In the records that follow, find each line with "Hinv" and pull it out.

Stored items from a collection
•••••
Lemma call_value_ok gas addr st (Q : option Z -> IS -> Prop) : is_call ->
  i_stack i = gas :: addr :: st ->
  (forall value io isz oo os r, call_args value io isz oo os r ->
     Q value (set_stack (io :: isz :: oo :: os :: r) i, e)) ->
  wp (call_value instr) Q err (set_stack st i, e).
Proof.
  intros Hc Hs HQ. pose proof (ep_args _ _ _ _ _ _ Hp) as Hargs.
  pose proof (ep_stack _ _ _ _ _ _ Hp) as Hst. rewrite Hs in Hargs, Hst.
  rewrite !zlen_cons in Hargs. split_words. unfold call_value.
  assert (Hdem : forall o n l, mem_demand instr (i_stack i) = l -> (o, n) ∈ l -> in_memory (i_mem i) o n)
    by (intros; by eapply demand_in).
  rewrite Hs in Hdem. destruct Hc as [[Hi Ha]|[Hi Ha]].
  - destruct st as [|v [|io [|isz [|oo [|os r]]]]]; [unfold zlen in Hargs; cbn in Hargs; lia..|].
    split_words.
    assert (Hd : mem_demand instr (gas :: addr :: v :: io :: isz :: oo :: os :: r) = [(io, isz); (oo, os)])
      by (by destruct Hi as [-> | ->]).
    assert (Hw : wp (do w <- pop_back in ret (Some w)) Q err
                    (set_stack (v :: io :: isz :: oo :: os :: r) i, e)).
    { repeat istep. apply HQ. split; [done|done|rewrite Hs, !zlen_cons; lia| | |eauto|..].
      - apply (Hdem _ _ _ Hd). by left.
      - apply (Hdem _ _ _ Hd). by right; left.
      - by destruct Hi as [-> | ->].
      - by destruct Hi as [-> | ->].
      - done.
      - rewrite Hs. by destruct Hi as [-> | ->]. }
    by destruct Hi as [-> | ->].
  - destruct st as [|io [|isz [|oo [|os r]]]]; [unfold zlen in Hargs; cbn in Hargs; lia..|].
    split_words.
    assert (Hd : mem_demand instr (gas :: addr :: io :: isz :: oo :: os :: r) = [(io, isz); (oo, os)])
      by (by destruct Hi as [-> | ->]).
    assert (Hw : forall value, (instr = DELEGATECALL /\ value = None \/ instr = STATICCALL /\ value = Some 0) ->
      Q value (set_stack (io :: isz :: oo :: os :: r) i, e)).
    { intros value Hv. apply HQ. split; [done|done|rewrite Hs, !zlen_cons; lia| | |..].
      - apply (Hdem _ _ _ Hd). by left.
      - apply (Hdem _ _ _ Hd). by right; left.
      - destruct Hv as [[-> ->]|[-> ->]]; [done|eauto].
      - by destruct Hv as [[-> ->]|[-> ->]].
      - by destruct Hv as [[-> ->]|[-> ->]].
      - destruct Hv as [[-> ->]|[-> ->]]; cbn; [done|range_lia].
      - rewrite Hs. by destruct Hv as [[-> ->]|[-> ->]]. }
    destruct Hi as [-> | ->]; istep; apply Hw; eauto.
Qed.

Lemma call_ok : is_call -> info_ret inf = 1 -> wp (exec_call instr p) post err (i, e).
Proof.
  intros Hc Hr.
  assert (Hpass : passes_gas instr = true) by (by destruct Hc as [[[-> | ->] _]|[[-> | ->] _]]).
  destruct (ep_provided _ _ _ _ _ _ Hp Hpass) as (q & Hq & Hq0 & Hqb).
  pose proof (ep_mem _ _ _ _ _ _ Hp) as Hm. pose proof (ep_host _ _ _ _ _ _ Hp) as Hinv.
  pose proof (schedule_wf_ok _ (law_schedule e Hinv)) as Hsch.
  pose proof (stipend_nonneg (ext_schedule e) instr (i_stack i) Hsch) as Hnn.
  pose proof cost_mod_bounds as Hcm.
  assert (Hst2 : exists gas addr st, i_stack i = gas :: addr :: st).
  { pose proof (ep_args _ _ _ _ _ _ Hp) as Hargs.
    destruct (i_stack i) as [|gas [|addr st]]; [..|eauto];
      unfold zlen in Hargs; cbn in Hargs; destruct Hc as [[_ Ha]|[_ Ha]]; lia. }
  destruct Hst2 as (gas & addr & st & Hs). unfold exec_call. rewrite (set_stack_eq i _ Hs).
  do 3 istep. apply wp_assert; [apply Z.ltb_lt, Hsch|]. do 3 istep. rewrite Hq. apply wp_ret.
  do 3 istep. apply (call_value_ok gas addr st); [done|done|].
  intros value io isz oo os r [(Hio & His & Hoo & Hos) Hrs Hlen Hin Hout Hv Hvn Hvz Hvu Hstip].
  do 9 istep. rewrite Hstip.
  set (bound := allowance (ext_schedule e) instr (i_stack i) p).
  assert (Hbound : bound = q + stipend_of (ext_schedule e) instr (i_stack i))
    by (unfold bound, allowance; by rewrite Hq).
  assert (Hov : fst (overflow_add q (stipend_of (ext_schedule e) instr (i_stack i))) = bound).
  { rewrite cl_overflow_add by (unfold cost_ok; lia). cbn [fst]. rewrite Z.mod_small by lia. done. }
  rewrite Hov. apply call_addresses_ok; [done|..].
  1-2: destruct Hc as [[[-> | ->] _]|[[-> | ->] _]]; done.
  1-3: done.
  { apply u256_to_address_ok. }
  intros sa ra hb ct e1 He1 Hsa Hra Haff. do 4 istep. assert (Hz : is_u256 0) by range_lia. case_bool.
  { repeat istep. apply (finished_post _ _ 0 r); auto; [solve_frame|lia]. }
  apply negb_false_iff, andb_true_iff in Hb as [Hhb _].
  do 3 istep. eapply wp_expect; [by apply read_slice_in|]. do 2 istep. apply wp_infallible.
  assert (Hbu : as_u256 bound = bound) by (apply cl_as_u256; unfold cost_ok; lia). rewrite Hbu.
  eapply wp_method_and; [apply law_call; range_lia| |exact He1|intros res e2 Hres Htr He2|done].
  { apply law_call_ready; [apply He1|range_lia| |auto].
    split_and!; [done|done|done|by apply mem_bytes_ok|apply u256_to_address_ok]. }
  do 2 istep. destruct res as [[gl d| |gl d]|[prm|prm addr']]; [..|done].
  - destruct Hres. apply (finish_call_ok _ _ _ _ _ _ _ r); auto; [solve_frame|range_lia|lia].
  - repeat istep. apply (finished_post _ _ 0 r); auto. solve_frame.
  - destruct Hres. apply (finish_call_ok _ _ _ _ _ _ _ r); auto; [solve_frame|lia].
  - istep. apply trap_post; auto; [solve_frame|]. cbn in *. rewrite Hres.
    split; [fold bound; lia|exists oo, os; by split_and!].
Qed.

(** *** Control flow *)

Lemma jump_ok : halts instr = false -> info_args inf = 1 -> info_ret inf = 0 ->
  wp (do jump <- pop_back in ret (JumpToPosition jump)) post err (i, e).
Proof.
  intros Hh Ha Hr. operands Ha [|a r]. repeat istep.
  apply stack_post; auto; [rewrite Hs, zlen_cons; lia|done].
Qed.

Lemma jumpi_ok : halts instr = false -> info_args inf = 2 -> info_ret inf = 0 ->
  wp (do jump <- pop_back in do condition <- pop_back in
      if negb (condition =? 0) then ret (JumpToPosition jump) else ret InstrOk) post err (i, e).
Proof.
  intros Hh Ha Hr. operands Ha [|a [|b r]]. do 4 istep.
  destruct (negb (b =? 0)); istep; apply stack_post; auto; try done; rewrite Hs, !zlen_cons; lia.
Qed.

Lemma nop_ok r : info_args inf = info_ret inf -> r = InstrOk /\ halts instr = false \/ r = StopExecution ->
  wp (ret r) post err (i, e).
Proof.
  intros Ha Hr. istep. rewrite (set_stack_eq i _ eq_refl) at 1.
  apply stack_post; auto; [apply Hp|lia|..]; destruct Hr as [[-> ?]| ->]; done.
Qed.

End Exec.

Section Instructions.
Context {C : Type} {DC : DestCache C} {Cost : CostType} {CL : CostLaws Cost}.
Context {K : Keccak} (HK : forall b, is_u256 (keccak b)).
Context {E : Type} {X : Ext E} (Inv : E -> Prop).
Context {me : Z} {affords : E -> Z -> Z -> Prop} {trap_ready : E -> TrapKind -> Prop}.
Context {EL : ExtLaws me Inv affords trap_ready}.

Lemma method_default (m : M E vm_error (option Z)) (P : Z -> Prop) :
  method_ok Inv (opt_ok P) m -> (forall v, P v -> is_u256 v) ->
  method_ok Inv is_u256 (do v <- m in ret (default 0 v)).
Proof.
  intros Hm HP e He. wp_bind. eapply wp_mono; [exact (Hm e He)| |done].
  intros v e' (Hv & Hi' & He'). apply wp_ret. split_and!; [|done|done].
  destruct v as [v|]; cbn in *; [auto|range_lia].
Qed.

Lemma method_infallible (m : M E Empty_set Z) :
  method_ok Inv is_u256 m -> method_ok Inv is_u256 (infallible m : M E vm_error Z).
Proof.
  intros Hm e He. apply wp_infallible. eapply wp_mono; [exact (Hm e He)|done|done].
Qed.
•••••
— SOLUTION FOR THIS TASK —
  pose proof (ep_mem _ _ _ _ _ _ Hp) as Hm. pose proof (ep_host _ _ _ _ _ _ Hp) as Hinv.
  pose proof (schedule_wf_ok _ (law_schedule e Hinv)) as Hsch.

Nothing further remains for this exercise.